“Baseball is 90% mental and 10% physical.”

Most athletes, and even casual sports fans, have heard this famous Yogi Berra quote at one point or another. As a former swimmer, somebody who competed in an individual sport for the entirety of their athletic career, I think the numbers are closer to 99.9% mental and 0.1% physical. My swimming experience tells me that the greater the talent level is in a sports league, in a talented pool (no pun intended), differences in performance are seconds or fractions of a second. Athletes that find success at the college and professional level are those with the greatest mental edge.

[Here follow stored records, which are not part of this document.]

(** C10: what [sampleOffsets] writes does not depend on the contents of [c]
    at entry: two calls on states that differ in the contents of [c] only
    write the same [numUsers * KM] offsets, and when [c] has no entry beyond
    those, they end in the same state. *)
Theorem offsets_at_entry_forgotten
    (users items : uptr) (exampsByUser : jptr) (KU KM numUsers : Z)
    (invSigmaSqd invSigmaSqd0 priorMean : D) (c d : dptr) (zU zM : uptr)
    (resids : dptr) (st_a st_b : @state D) :
  d <> c -> resids <> c ->
  side_ok st_a items exampsByUser KU KM numUsers c d zU zM resids = true ->
  frame c st_a st_b ->
  st_rng st_b = st_rng st_a ->
  exists a' b',
    sampleOffsets deviates users items exampsByUser KU KM numUsers
      invSigmaSqd invSigmaSqd0 priorMean c d zU zM resids st_a = Some a'
    /\ sampleOffsets deviates users items exampsByUser KU KM numUsers
         invSigmaSqd invSigmaSqd0 priorMean c d zU zM resids st_b = Some b'
    /\ (forall u i, 0 <= u < numUsers -> 0 <= i < KM ->
          dload a' c (u * KM + i) = dload b' c (u * KM + i))
    /\ (Z.of_nat (length (dget st_a c)) = numUsers * KM -> a' = b').
Proof.
  intros Hdc Hrc Hoka Hfr Hrng.
  assert (Hokb : side_ok st_b items exampsByUser KU KM numUsers c d zU zM resids = true)
    by (rewrite (side_ok_frame c st_a st_b) by exact Hfr; exact Hoka).
  destruct (sampleOffsets_spec deviates items KU KM c d zU zM resids Hdc Hrc
              users exampsByUser numUsers invSigmaSqd invSigmaSqd0 priorMean st_a Hoka)
    as (a' & Hruna & Hfra & Hrnga & Hrowsa & _).
  destruct (sampleOffsets_spec deviates items KU KM c d zU zM resids Hdc Hrc
              users exampsByUser numUsers invSigmaSqd invSigmaSqd0 priorMean st_b Hokb)
    as (b' & Hrunb & Hfrb & Hrngb & Hrowsb & _).
  assert (Hrows : forall u i, 0 <= u < numUsers -> 0 <= i < KM ->
            dload a' c (u * KM + i) = dload b' c (u * KM + i)).
  { intros u i Hu Hi. rewrite (Hrowsa u i Hu Hi), (Hrowsb u i Hu Hi), Hrng.
    assert (Hexs : examples_of st_b exampsByUser u = examples_of st_a exampsByUser u).
    { unfold examples_of. destruct Hfr as (_ & Hj & _). rewrite Hj. reflexivity. }
    rewrite Hexs, (topic_count_frame c st_a st_b) by exact Hfr.
    rewrite (topic_sum_frame c st_a st_b) by assumption. reflexivity. }
  exists a', b'. split; [exact Hruna |]. split; [exact Hrunb |].
  split; [exact Hrows |].
  intros Hlen. apply state_ext.
  - intros p. destruct Hfra as (Hua & _), Hfrb as (Hub & _), Hfr as (Hu & _).
    rewrite Hua, Hub, Hu. reflexivity.
  - intros p. destruct Hfra as (_ & Hja & _), Hfrb as (_ & Hjb & _), Hfr as (_ & Hj & _).
    rewrite Hja, Hjb, Hj. reflexivity.
  - intros p. destruct (decide (p = c)) as [-> | Hp].
    + apply aread_ext.
      * rewrite (frame_dget_length c st_a a' c Hfra), (frame_dget_length c st_b b' c Hfrb).
        symmetry. apply (frame_dget_length c st_a st_b c Hfr).
      * intros k Hk. rewrite (frame_dget_length c st_a a' c Hfra), Hlen in Hk.
        apply side_ok_inv in Hoka as (HKM & _).
        assert (HKMpos : 0 < KM).
        { destruct (decide (KM = 0)) as [HK0 | HK0]; [| lia].
          rewrite HK0, Z.mul_0_r in Hk. lia. }
        pose proof (Z.div_mod k KM ltac:(lia)) as Hdm.
        pose proof (Z.mod_pos_bound k KM HKMpos) as Hmod.
        assert (Hq : 0 <= k / KM < numUsers).
        { split; [apply Z.div_pos; lia |].
          apply Z.div_lt_upper_bound; [exact HKMpos | lia]. }
        specialize (Hrows (k / KM) (k mod KM) Hq Hmod).
        replace (k / KM * KM + k mod KM) with k in Hrows by lia.
        exact Hrows.
    + destruct Hfra as (_ & _ & Hda & _), Hfrb as (_ & _ & Hdb & _), Hfr as (_ & _ & Hd & _).
      rewrite Hda, Hdb, Hd by exact Hp. reflexivity.
  - rewrite Hrnga, Hrngb, Hrng. reflexivity.
Qed.

(** The entry point is the driver of the specification, the flags being
    read from the optional argument. *)
Lemma mexFunction_runOffsetUpdate (m : @model D) (sampParams : option (list bool))
    (st : @state D) :
  flags_ok sampParams = true ->
  mexFunction deviates m sampParams st
  = runOffsetUpdate deviates m (flag_or_default sampParams 0)
      (flag_or_default sampParams 1) st.
Proof.
  intros Hflags. unfold mexFunction, runOffsetUpdate, phase_guard, sampFlag.
  fold (user_phase deviates m st).
  destruct sampParams as [flags |]; simpl in *.
  - destruct flags as [| f0 [| f1 rest]]; try discriminate. simpl.
    destruct (0 <? m_KM m); simpl.
    + destruct f0; simpl.
      * destruct (user_phase deviates m st) as [st1 |]; [| reflexivity]. simpl.
        destruct (0 <? m_KU m); simpl; [| reflexivity]. destruct f1; reflexivity.
      * destruct (0 <? m_KU m); simpl; [| reflexivity]. destruct f1; reflexivity.
    + destruct (0 <? m_KU m); simpl; [| reflexivity]. destruct f1; reflexivity.
  - destruct (0 <? m_KM m); simpl.
    + destruct (user_phase deviates m st) as [st1 |]; [| reflexivity]. simpl.
      destruct (0 <? m_KU m); reflexivity.
    + destruct (0 <? m_KU m); reflexivity.
Qed.

(** C4: the call of [sampleOffsets] for the users (which rewrites [c] with
    prior mean [c0]) is made if and only if [KM > 0] and the flags are absent
    or the first flag is true; the call for the items (which rewrites [d]
    with prior mean [d0]) if and only if [KU > 0] and the flags are absent or
    the second flag is true; without flags both are enabled. *)
Theorem phases_gated (m : @model D) (sampParams : option (list bool)) (st : @state D) :
  flags_ok sampParams = true ->
  let goUser := (0 <? m_KM m) && flag_or_default sampParams 0 in
  let goItem := (0 <? m_KU m) && flag_or_default sampParams 1 in
  mexFunction deviates m sampParams st
  = (st1 ← (if goUser then user_phase deviates m st else Some st);
     if goItem then item_phase deviates m st1 else Some st1)
  /\ (goUser = true <->
       0 < m_KM m
       /\ (sampParams = None
           \/ exists flags, sampParams = Some flags /\ flags !! 0%nat = Some true))
  /\ (goItem = true <->
       0 < m_KU m
       /\ (sampParams = None
           \/ exists flags, sampParams = Some flags /\ flags !! 1%nat = Some true))
  /\ (sampParams = None -> goUser = (0 <? m_KM m) /\ goItem = (0 <? m_KU m)).
Proof.
  intros Hflags goUser goItem. split; [| split; [| split]].
  - rewrite mexFunction_runOffsetUpdate by exact Hflags. reflexivity.
  - unfold goUser. rewrite andb_true_iff, Z.ltb_lt.
    destruct sampParams as [flags |]; simpl in *.
    + destruct flags as [| f0 [| f1 rest]]; try discriminate. simpl. split.
      * intros [HK Hf]. split; [exact HK |]. right. eexists. split; [reflexivity |].
        simpl. rewrite Hf. reflexivity.
      * intros [HK [Hn | (fl & Hfl & Hf)]]; [discriminate |].
        injection Hfl as <-. simpl in Hf. injection Hf as ->. split; [exact HK | reflexivity].
    + split; [intros [HK _]; split; [exact HK | left; reflexivity]
             | intros [HK _]; split; [exact HK | reflexivity]].
  - unfold goItem. rewrite andb_true_iff, Z.ltb_lt.
    destruct sampParams as [flags |]; simpl in *.
    + destruct flags as [| f0 [| f1 rest]]; try discriminate. simpl. split.
      * intros [HK Hf]. split; [exact HK |]. right. eexists. split; [reflexivity |].
        simpl. rewrite Hf. reflexivity.
      * intros [HK [Hn | (fl & Hfl & Hf)]]; [discriminate |].
        injection Hfl as <-. simpl in Hf. injection Hf as ->. split; [exact HK | reflexivity].
    + split; [intros [HK _]; split; [exact HK | left; reflexivity]
             | intros [HK _]; split; [exact HK | reflexivity]].
  - intros ->. unfold goUser, goItem. simpl. rewrite !andb_true_r. split; reflexivity.
Qed.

In fact, success at any level, is often said to stem from a player’s “mental toughness.” But, what does “mental toughness” really mean?

What is Mental Toughness?

Early mental toughness research suggested it meant a mental edge over opponents, being better able to cope with stressful situations. But how do you compare your local gym class hero to, say, LeBron James? Experts have begun shifting their focus inward, and came up with a newer definition: “Mental toughness is a personal capacity to produce consistently high levels of subjective (e.g., personal goals or strivings) or objective performance (e.g., sales, race time, GPA) despite everyday challenges and stressors as well as significant adversities” (Gucciardi, Hanton, Gordon, Mallett, and Temby, 2015, p.28). Translated- mental toughness is the capability of a person to consistently perform their best, in spite of the clutter and chaos that everyday life throws at us.

How do I become mentally tough?

Where does mental toughness come from? Psychology seems to have a chicken/egg debate on this; are certain individuals just born with it (nature) or can it be fostered in the right environment (nurture)? Most research points toward nurture. An athlete’s support system (coaches, family, etc.) are especially important in the development of mental toughness. When athletes feel supported by coaches and parents, they develop the confidence to adapt in the face of difficulties and stress; they grow. Sport is an excellent medium to instill values and teach valuable life lessons to young people. Help your athletes feel safe taking risks and learning from them.

Mental Toughness =/= Mental Health

“Mental toughness” is not the same thing as “mental health.” Though, good coping skills can help both performance AND mental health. The days of athletes possessing a “gladiator” mentality of never showing weakness are behind us. NBA All-Stars Kevin Love and Demar DeRozan famously came forward this year and detailed their struggles with anxiety and depression. Love describes the sentiment that pervades sports, particularly in male sports, “Don’t talk about your feelings. Be strong. Get through it on your own,” essentially the ridiculous message, “be a man.”

Michael Phelps, the most decorated Olympian of all-time, has been at the forefront of a campaign to discuss mental health more openly. Phelps, a Maryland native, admits that he was uneasy about talking to a therapist about his ordeals following his retirement from swimming after the 2012 London Olympics, but says once he did, it offered him stability during his lowest points. Good coping (mental toughness) is neither hiding from tough emotions, nor is it letting shame dictate one’s behaviors. In line with the Reaching Ahead Mental Performance approach, mental toughness IS developing and utilizing skills such as self-attunement and engaging in valued behaviors.

Much of sport training is so focused on physiology, and rightfully so. There are thousands upon thousands of research articles that support that bigger, faster, stronger athletes will perform better. But if sports are truly 90% mental, like Mr. Berra said, then why aren’t we investing more in the minds of our athletes? Some do, and they gain a mental toughness edge in the process.